Assigned task = Every line from the one containing "match m with" to the one containing "a, m = Ret a." in the records below, both included, must be set down exactly, and no other line.

Exercise materials =
§

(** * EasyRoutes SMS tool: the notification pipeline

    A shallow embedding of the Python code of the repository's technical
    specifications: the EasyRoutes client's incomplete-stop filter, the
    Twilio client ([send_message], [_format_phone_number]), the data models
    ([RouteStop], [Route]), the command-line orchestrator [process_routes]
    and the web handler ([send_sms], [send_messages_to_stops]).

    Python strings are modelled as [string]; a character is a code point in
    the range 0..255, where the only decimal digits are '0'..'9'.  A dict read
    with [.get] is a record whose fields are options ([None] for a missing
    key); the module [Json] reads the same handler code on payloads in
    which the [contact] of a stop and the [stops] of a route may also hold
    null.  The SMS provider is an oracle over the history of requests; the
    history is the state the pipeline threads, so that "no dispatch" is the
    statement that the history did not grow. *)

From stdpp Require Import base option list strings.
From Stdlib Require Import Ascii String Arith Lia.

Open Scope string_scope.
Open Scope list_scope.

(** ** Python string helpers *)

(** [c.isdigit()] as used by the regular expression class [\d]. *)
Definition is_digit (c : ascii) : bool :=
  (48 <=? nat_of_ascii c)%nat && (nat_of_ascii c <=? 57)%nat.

§

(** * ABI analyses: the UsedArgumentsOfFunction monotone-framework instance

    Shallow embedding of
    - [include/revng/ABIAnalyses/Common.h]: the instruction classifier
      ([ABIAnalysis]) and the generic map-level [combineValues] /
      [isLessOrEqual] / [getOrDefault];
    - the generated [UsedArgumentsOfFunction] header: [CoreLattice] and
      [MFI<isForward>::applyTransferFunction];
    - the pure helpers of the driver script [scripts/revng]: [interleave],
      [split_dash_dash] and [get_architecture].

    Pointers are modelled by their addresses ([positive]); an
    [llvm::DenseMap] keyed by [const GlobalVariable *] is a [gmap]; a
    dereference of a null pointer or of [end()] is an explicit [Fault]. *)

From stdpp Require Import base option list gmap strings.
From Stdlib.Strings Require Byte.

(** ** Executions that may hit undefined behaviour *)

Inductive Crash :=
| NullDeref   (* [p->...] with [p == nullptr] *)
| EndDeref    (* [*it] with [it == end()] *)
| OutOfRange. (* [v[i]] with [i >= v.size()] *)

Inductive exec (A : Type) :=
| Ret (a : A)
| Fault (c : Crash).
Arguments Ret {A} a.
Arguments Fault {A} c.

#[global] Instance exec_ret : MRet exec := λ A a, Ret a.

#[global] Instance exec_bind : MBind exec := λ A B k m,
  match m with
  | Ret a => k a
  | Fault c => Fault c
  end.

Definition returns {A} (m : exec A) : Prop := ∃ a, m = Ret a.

§

Result below =
  match m with
  | Ret a => k a
  | Fault c => Fault c
  end.

Definition returns {A} (m : exec A) : Prop := ∃ a, m = Ret a.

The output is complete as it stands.